BEGIN Task data

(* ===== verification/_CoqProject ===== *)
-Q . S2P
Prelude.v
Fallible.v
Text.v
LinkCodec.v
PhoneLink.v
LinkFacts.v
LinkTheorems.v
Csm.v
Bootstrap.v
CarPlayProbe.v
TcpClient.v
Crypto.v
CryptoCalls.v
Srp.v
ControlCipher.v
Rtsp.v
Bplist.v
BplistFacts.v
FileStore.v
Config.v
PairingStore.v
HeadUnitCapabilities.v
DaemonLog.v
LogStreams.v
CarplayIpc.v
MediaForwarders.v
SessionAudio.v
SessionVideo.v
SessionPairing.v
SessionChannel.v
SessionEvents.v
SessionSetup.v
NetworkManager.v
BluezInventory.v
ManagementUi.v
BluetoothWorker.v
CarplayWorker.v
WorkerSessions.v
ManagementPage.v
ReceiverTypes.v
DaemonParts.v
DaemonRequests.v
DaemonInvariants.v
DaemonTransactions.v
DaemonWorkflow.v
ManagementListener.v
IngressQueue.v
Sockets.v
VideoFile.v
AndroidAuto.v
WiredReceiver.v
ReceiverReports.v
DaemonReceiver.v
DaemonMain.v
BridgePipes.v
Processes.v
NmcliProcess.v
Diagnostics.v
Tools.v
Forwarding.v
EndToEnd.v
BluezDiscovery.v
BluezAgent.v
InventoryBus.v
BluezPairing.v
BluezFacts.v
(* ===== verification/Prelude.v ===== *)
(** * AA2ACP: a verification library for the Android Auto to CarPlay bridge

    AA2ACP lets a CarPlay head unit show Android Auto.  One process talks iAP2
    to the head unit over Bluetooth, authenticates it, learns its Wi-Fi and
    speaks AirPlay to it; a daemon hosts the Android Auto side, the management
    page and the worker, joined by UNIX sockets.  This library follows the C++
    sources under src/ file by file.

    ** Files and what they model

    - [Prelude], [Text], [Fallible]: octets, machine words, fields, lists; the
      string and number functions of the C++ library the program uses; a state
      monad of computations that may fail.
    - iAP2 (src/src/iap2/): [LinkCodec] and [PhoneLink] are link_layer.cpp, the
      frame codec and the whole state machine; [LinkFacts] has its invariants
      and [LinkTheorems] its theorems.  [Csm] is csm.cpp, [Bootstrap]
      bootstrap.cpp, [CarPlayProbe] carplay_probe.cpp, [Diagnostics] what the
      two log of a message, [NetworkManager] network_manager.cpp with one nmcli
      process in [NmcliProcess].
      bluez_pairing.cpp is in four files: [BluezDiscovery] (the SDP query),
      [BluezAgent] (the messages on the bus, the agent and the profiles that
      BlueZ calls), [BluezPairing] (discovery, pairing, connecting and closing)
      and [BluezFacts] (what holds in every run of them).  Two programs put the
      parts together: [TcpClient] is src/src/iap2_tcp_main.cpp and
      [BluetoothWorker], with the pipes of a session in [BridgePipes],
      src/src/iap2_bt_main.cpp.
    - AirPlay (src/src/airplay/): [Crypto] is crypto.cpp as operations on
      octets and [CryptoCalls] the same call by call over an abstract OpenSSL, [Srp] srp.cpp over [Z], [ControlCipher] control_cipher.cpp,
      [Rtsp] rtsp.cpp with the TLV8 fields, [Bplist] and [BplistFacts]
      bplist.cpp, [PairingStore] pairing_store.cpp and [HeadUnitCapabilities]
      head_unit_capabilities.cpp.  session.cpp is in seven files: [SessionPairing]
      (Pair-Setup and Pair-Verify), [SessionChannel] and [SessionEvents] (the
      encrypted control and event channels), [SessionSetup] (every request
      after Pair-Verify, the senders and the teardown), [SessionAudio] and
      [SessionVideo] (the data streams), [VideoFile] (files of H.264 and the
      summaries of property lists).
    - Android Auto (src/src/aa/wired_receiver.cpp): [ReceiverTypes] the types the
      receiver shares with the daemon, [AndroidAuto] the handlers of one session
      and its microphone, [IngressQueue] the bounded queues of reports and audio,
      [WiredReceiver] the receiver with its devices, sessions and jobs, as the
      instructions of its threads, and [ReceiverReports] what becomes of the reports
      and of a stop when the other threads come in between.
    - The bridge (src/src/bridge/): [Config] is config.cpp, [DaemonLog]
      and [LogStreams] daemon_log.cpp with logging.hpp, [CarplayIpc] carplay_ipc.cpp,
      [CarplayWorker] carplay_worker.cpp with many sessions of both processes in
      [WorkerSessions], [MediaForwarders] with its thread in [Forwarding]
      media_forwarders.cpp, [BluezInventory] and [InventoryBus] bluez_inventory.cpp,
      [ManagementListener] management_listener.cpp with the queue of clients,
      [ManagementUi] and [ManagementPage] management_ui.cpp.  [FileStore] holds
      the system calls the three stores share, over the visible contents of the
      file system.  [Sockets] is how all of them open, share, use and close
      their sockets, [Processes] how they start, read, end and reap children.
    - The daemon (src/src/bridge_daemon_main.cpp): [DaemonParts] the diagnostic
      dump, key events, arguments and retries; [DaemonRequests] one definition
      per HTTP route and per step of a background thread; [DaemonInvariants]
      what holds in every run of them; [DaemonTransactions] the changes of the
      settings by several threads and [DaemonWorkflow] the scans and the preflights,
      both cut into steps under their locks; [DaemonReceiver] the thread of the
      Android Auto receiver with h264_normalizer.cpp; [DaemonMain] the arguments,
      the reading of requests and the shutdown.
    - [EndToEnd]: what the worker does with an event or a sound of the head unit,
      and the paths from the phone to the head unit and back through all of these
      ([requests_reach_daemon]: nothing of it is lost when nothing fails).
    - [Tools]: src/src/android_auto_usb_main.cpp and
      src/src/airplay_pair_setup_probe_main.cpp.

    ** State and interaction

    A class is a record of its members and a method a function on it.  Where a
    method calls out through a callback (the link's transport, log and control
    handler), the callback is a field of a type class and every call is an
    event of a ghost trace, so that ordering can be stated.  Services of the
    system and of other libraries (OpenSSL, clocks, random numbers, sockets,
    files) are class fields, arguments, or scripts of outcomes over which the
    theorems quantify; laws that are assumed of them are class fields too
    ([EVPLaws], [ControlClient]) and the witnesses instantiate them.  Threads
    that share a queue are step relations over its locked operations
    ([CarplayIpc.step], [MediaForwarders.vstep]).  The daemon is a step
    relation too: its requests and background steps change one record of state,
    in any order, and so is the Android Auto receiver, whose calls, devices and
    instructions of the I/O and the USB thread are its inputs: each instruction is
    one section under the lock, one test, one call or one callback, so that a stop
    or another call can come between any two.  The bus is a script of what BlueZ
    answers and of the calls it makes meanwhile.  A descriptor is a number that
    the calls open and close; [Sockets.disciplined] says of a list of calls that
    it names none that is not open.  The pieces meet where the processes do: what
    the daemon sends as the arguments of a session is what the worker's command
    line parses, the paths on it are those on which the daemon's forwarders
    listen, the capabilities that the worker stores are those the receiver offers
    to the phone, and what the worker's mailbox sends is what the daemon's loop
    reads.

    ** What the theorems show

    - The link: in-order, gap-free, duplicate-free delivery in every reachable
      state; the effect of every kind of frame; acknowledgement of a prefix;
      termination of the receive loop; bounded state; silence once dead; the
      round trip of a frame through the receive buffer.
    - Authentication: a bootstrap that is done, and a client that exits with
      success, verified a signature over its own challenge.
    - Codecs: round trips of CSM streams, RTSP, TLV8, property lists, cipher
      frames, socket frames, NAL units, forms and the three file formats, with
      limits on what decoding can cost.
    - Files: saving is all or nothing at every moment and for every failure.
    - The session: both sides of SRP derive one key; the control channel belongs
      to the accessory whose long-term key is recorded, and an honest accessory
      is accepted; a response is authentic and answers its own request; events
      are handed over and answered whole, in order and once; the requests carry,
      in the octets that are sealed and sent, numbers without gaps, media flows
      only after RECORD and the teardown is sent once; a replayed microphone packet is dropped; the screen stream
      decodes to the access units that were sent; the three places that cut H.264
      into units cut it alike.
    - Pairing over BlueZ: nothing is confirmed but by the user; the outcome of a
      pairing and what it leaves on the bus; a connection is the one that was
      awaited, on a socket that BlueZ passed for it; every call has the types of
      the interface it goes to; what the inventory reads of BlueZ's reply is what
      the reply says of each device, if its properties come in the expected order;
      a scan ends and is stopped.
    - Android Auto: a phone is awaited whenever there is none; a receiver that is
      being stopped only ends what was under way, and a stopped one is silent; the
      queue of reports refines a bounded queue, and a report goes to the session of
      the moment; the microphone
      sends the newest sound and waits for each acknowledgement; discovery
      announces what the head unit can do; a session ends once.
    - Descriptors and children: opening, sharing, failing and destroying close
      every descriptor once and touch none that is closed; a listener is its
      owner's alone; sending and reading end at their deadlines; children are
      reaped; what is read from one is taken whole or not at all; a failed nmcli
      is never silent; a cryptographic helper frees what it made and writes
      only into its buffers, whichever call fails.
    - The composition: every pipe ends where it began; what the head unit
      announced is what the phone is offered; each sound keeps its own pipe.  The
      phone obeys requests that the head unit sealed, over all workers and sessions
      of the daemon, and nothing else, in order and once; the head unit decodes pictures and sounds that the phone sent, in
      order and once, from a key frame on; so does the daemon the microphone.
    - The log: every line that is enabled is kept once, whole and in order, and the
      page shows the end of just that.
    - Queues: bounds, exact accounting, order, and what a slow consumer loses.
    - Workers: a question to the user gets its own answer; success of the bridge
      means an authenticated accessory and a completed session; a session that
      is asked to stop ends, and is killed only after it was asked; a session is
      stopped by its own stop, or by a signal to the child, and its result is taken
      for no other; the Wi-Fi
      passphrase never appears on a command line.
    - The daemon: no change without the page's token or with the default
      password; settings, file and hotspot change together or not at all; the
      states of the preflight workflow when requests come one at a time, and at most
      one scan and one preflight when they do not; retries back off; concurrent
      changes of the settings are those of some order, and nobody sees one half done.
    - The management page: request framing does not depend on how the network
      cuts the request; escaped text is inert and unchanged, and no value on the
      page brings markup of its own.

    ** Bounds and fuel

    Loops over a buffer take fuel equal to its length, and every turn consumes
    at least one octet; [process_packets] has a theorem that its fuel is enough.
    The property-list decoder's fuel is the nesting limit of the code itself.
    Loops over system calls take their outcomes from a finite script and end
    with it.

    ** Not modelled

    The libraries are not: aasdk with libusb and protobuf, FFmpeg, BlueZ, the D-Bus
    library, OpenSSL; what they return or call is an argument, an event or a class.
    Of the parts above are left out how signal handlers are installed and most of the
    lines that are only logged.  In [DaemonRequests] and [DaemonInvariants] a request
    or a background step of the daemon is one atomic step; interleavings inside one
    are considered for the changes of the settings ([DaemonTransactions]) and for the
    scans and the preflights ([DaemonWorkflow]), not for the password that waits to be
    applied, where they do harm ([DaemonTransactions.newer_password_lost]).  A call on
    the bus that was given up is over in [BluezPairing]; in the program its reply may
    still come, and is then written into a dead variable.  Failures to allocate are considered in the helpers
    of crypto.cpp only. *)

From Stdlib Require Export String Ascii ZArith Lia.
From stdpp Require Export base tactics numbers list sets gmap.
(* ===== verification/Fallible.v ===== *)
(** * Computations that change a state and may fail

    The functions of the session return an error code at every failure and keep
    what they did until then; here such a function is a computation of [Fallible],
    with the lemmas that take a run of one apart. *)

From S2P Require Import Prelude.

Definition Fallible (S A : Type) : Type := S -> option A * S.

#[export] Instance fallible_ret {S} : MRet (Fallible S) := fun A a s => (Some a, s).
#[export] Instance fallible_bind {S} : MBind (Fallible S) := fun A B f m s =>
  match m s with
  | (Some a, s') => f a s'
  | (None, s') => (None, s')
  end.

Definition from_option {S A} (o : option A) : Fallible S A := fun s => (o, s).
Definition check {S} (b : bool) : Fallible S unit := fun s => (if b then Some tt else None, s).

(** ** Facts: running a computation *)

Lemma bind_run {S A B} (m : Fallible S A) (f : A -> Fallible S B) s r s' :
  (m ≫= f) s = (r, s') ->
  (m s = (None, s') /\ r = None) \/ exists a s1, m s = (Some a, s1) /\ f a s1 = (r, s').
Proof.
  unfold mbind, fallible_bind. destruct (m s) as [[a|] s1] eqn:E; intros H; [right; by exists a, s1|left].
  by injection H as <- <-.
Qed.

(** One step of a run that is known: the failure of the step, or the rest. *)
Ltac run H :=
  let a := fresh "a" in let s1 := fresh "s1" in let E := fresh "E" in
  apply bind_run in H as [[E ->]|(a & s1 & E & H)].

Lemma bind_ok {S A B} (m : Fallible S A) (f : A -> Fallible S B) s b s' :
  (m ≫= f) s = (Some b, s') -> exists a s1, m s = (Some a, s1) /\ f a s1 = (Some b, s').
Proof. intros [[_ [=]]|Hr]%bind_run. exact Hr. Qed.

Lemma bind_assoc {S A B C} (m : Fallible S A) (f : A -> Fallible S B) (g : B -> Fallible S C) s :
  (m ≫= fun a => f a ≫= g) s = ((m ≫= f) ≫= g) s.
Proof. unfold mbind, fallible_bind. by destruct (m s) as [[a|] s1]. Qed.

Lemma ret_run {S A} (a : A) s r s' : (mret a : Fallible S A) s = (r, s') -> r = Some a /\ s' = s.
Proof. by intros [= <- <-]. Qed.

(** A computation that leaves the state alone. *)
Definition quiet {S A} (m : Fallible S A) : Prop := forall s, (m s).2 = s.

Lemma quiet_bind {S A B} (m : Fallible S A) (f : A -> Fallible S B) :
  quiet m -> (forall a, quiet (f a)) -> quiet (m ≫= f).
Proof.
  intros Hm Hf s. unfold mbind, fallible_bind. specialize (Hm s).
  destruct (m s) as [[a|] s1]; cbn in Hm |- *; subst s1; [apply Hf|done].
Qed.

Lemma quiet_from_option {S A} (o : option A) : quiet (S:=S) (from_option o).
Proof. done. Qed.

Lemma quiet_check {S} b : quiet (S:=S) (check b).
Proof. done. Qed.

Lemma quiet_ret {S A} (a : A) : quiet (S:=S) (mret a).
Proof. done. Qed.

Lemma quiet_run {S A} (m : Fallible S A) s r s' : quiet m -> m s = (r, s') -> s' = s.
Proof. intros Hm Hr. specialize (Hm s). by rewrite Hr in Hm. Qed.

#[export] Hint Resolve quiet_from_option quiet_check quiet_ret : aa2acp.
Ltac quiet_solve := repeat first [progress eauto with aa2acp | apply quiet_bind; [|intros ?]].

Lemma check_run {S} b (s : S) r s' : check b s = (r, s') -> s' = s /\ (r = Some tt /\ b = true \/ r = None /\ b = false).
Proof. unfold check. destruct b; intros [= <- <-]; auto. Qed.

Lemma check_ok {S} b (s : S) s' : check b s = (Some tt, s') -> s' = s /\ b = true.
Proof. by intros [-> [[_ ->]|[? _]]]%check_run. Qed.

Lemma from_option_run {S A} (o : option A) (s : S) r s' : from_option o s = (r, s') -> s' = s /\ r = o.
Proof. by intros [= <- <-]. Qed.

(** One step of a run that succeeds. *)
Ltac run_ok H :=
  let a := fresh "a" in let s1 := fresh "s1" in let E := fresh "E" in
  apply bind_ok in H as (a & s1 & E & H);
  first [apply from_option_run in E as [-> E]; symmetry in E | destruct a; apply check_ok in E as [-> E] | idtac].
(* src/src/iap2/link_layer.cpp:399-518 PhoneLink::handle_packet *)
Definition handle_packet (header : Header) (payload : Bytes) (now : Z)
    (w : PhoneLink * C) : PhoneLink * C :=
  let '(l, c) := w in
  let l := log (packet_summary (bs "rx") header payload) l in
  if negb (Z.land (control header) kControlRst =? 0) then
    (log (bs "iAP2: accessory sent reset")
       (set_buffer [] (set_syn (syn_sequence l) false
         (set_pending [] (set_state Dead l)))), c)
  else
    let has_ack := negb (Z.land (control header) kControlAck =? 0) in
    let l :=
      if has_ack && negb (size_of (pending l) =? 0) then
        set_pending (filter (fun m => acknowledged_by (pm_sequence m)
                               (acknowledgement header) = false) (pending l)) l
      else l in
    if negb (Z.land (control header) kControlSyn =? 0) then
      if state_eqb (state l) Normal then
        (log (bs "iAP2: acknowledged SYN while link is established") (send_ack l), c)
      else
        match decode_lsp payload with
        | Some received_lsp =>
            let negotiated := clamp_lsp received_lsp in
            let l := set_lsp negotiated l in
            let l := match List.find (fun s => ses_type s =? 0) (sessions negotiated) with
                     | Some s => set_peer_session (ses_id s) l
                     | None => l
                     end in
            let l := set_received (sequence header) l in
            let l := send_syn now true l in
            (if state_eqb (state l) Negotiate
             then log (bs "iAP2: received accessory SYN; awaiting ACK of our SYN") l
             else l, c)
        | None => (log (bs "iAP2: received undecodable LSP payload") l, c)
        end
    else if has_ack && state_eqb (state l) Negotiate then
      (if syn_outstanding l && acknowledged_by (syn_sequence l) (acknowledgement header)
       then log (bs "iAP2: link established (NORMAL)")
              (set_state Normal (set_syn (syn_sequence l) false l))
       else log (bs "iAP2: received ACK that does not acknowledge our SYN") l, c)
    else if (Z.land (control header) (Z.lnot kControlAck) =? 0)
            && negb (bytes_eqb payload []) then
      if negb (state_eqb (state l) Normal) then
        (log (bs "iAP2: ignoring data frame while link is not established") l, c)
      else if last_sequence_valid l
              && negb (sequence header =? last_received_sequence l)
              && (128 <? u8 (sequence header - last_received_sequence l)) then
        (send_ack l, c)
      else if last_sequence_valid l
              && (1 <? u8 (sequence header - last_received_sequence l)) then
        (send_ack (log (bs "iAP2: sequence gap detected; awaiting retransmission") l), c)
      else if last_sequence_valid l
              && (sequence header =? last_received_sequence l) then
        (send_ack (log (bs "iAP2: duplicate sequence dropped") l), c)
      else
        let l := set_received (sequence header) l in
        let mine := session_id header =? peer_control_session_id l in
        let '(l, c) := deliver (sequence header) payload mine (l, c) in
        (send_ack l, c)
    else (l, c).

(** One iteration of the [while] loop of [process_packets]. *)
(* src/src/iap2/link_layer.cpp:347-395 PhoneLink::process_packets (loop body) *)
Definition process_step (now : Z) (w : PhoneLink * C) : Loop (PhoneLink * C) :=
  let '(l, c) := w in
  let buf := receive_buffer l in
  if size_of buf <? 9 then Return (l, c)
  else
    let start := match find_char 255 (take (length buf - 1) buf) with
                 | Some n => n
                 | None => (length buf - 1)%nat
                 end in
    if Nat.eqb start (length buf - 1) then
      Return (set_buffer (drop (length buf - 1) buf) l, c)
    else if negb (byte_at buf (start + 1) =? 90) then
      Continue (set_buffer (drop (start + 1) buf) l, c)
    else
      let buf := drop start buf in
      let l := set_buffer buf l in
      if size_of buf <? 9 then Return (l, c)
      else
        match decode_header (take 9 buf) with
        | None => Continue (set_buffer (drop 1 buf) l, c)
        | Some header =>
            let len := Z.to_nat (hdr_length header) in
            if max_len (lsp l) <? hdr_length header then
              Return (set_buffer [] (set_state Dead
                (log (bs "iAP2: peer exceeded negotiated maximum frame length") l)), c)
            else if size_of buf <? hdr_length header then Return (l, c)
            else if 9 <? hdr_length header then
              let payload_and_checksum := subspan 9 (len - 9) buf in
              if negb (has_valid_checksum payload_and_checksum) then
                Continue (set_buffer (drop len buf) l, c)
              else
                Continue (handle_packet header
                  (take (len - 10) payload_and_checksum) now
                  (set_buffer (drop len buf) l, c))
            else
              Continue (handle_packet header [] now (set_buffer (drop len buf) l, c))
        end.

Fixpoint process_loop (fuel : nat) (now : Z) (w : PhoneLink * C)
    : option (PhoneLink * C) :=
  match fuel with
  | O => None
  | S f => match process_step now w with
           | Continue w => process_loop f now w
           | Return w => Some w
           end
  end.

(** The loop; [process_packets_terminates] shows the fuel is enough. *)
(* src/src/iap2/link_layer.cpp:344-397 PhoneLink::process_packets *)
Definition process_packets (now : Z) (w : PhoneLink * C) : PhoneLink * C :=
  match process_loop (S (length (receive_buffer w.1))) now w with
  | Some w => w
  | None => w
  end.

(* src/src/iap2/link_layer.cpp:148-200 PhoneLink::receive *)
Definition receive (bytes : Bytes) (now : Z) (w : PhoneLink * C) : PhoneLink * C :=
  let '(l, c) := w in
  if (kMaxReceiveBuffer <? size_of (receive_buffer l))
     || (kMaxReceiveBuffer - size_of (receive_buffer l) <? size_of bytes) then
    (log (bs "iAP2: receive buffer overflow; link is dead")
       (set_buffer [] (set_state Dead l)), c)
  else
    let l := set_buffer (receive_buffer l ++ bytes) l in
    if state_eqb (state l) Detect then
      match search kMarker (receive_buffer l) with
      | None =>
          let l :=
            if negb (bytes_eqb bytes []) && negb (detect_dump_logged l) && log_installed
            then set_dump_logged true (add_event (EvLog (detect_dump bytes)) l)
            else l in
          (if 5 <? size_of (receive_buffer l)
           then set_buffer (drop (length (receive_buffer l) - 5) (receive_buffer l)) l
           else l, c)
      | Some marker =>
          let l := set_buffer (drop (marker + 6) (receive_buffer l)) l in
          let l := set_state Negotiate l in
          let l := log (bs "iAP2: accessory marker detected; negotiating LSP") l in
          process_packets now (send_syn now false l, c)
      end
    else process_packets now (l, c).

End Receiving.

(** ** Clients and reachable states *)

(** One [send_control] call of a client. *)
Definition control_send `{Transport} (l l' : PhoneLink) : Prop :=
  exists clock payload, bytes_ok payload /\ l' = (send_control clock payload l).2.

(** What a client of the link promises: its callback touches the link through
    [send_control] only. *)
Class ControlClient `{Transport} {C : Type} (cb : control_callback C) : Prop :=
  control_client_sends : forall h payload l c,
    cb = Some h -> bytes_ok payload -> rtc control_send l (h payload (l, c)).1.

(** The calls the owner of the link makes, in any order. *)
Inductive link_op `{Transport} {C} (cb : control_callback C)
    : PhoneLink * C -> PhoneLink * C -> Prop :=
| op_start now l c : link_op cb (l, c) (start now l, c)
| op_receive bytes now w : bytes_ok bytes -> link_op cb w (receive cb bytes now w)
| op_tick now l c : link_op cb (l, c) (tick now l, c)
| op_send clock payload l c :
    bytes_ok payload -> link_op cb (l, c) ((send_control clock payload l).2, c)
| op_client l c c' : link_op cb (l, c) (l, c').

END Task data

Instructions to follow: The total, and nothing more: how many lines in the entries contain "kMaxReceiveBuffer"?

Completed exercise: 2